Stored data:
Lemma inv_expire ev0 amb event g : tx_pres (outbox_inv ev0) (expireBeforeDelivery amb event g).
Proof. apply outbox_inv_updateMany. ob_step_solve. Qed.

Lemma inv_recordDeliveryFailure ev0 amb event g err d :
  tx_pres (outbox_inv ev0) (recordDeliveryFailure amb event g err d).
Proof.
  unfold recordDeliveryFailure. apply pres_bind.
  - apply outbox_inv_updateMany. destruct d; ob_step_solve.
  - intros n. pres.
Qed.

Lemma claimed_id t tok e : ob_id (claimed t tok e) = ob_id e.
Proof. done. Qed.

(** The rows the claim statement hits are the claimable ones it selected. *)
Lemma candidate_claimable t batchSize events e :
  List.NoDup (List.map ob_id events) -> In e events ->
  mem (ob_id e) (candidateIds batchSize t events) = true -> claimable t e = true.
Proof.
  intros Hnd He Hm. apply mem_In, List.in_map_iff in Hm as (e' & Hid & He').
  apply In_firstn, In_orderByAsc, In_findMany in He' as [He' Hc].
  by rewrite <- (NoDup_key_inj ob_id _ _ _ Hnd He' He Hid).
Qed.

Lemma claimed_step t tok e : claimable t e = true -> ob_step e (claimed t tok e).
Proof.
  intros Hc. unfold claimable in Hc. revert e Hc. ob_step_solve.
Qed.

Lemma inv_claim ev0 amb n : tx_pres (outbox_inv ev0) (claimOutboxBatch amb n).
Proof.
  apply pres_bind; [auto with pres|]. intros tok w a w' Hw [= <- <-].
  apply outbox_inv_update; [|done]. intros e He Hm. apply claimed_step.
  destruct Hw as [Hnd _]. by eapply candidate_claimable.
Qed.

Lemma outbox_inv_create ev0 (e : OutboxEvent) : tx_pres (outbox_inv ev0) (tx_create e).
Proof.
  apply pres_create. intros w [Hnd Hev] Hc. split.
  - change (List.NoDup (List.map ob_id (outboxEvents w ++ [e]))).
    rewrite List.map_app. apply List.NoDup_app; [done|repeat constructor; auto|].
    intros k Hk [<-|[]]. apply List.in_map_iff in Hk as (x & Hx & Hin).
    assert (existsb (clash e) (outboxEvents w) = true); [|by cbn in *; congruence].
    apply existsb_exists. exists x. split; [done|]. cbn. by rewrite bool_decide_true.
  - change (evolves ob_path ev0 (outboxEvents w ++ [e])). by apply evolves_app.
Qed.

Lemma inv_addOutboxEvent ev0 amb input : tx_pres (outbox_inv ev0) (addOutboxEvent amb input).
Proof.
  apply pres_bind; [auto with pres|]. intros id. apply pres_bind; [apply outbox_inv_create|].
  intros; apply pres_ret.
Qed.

» Instructions to follow
Transcribe the entries exactly.

» Task solution
Lemma inv_expire ev0 amb event g : tx_pres (outbox_inv ev0) (expireBeforeDelivery amb event g).
Proof. apply outbox_inv_updateMany. ob_step_solve. Qed.

Lemma inv_recordDeliveryFailure ev0 amb event g err d :
  tx_pres (outbox_inv ev0) (recordDeliveryFailure amb event g err d).
Proof.
  unfold recordDeliveryFailure. apply pres_bind.
  - apply outbox_inv_updateMany. destruct d; ob_step_solve.
  - intros n. pres.
Qed.

Lemma claimed_id t tok e : ob_id (claimed t tok e) = ob_id e.
Proof. done. Qed.

(** The rows the claim statement hits are the claimable ones it selected. *)
Lemma candidate_claimable t batchSize events e :
  List.NoDup (List.map ob_id events) -> In e events ->
  mem (ob_id e) (candidateIds batchSize t events) = true -> claimable t e = true.
Proof.
  intros Hnd He Hm. apply mem_In, List.in_map_iff in Hm as (e' & Hid & He').
  apply In_firstn, In_orderByAsc, In_findMany in He' as [He' Hc].
  by rewrite <- (NoDup_key_inj ob_id _ _ _ Hnd He' He Hid).
Qed.

Lemma claimed_step t tok e : claimable t e = true -> ob_step e (claimed t tok e).
Proof.
  intros Hc. unfold claimable in Hc. revert e Hc. ob_step_solve.
Qed.

Lemma inv_claim ev0 amb n : tx_pres (outbox_inv ev0) (claimOutboxBatch amb n).
Proof.
  apply pres_bind; [auto with pres|]. intros tok w a w' Hw [= <- <-].
  apply outbox_inv_update; [|done]. intros e He Hm. apply claimed_step.
  destruct Hw as [Hnd _]. by eapply candidate_claimable.
Qed.

Lemma outbox_inv_create ev0 (e : OutboxEvent) : tx_pres (outbox_inv ev0) (tx_create e).
Proof.
  apply pres_create. intros w [Hnd Hev] Hc. split.
  - change (List.NoDup (List.map ob_id (outboxEvents w ++ [e]))).
    rewrite List.map_app. apply List.NoDup_app; [done|repeat constructor; auto|].
    intros k Hk [<-|[]]. apply List.in_map_iff in Hk as (x & Hx & Hin).
    assert (existsb (clash e) (outboxEvents w) = true); [|by cbn in *; congruence].
    apply existsb_exists. exists x. split; [done|]. cbn. by rewrite bool_decide_true.
  - change (evolves ob_path ev0 (outboxEvents w ++ [e])). by apply evolves_app.
Qed.

Lemma inv_addOutboxEvent ev0 amb input : tx_pres (outbox_inv ev0) (addOutboxEvent amb input).
Proof.
  apply pres_bind; [auto with pres|]. intros id. apply pres_bind; [apply outbox_inv_create|].
  intros; apply pres_ret.
Qed.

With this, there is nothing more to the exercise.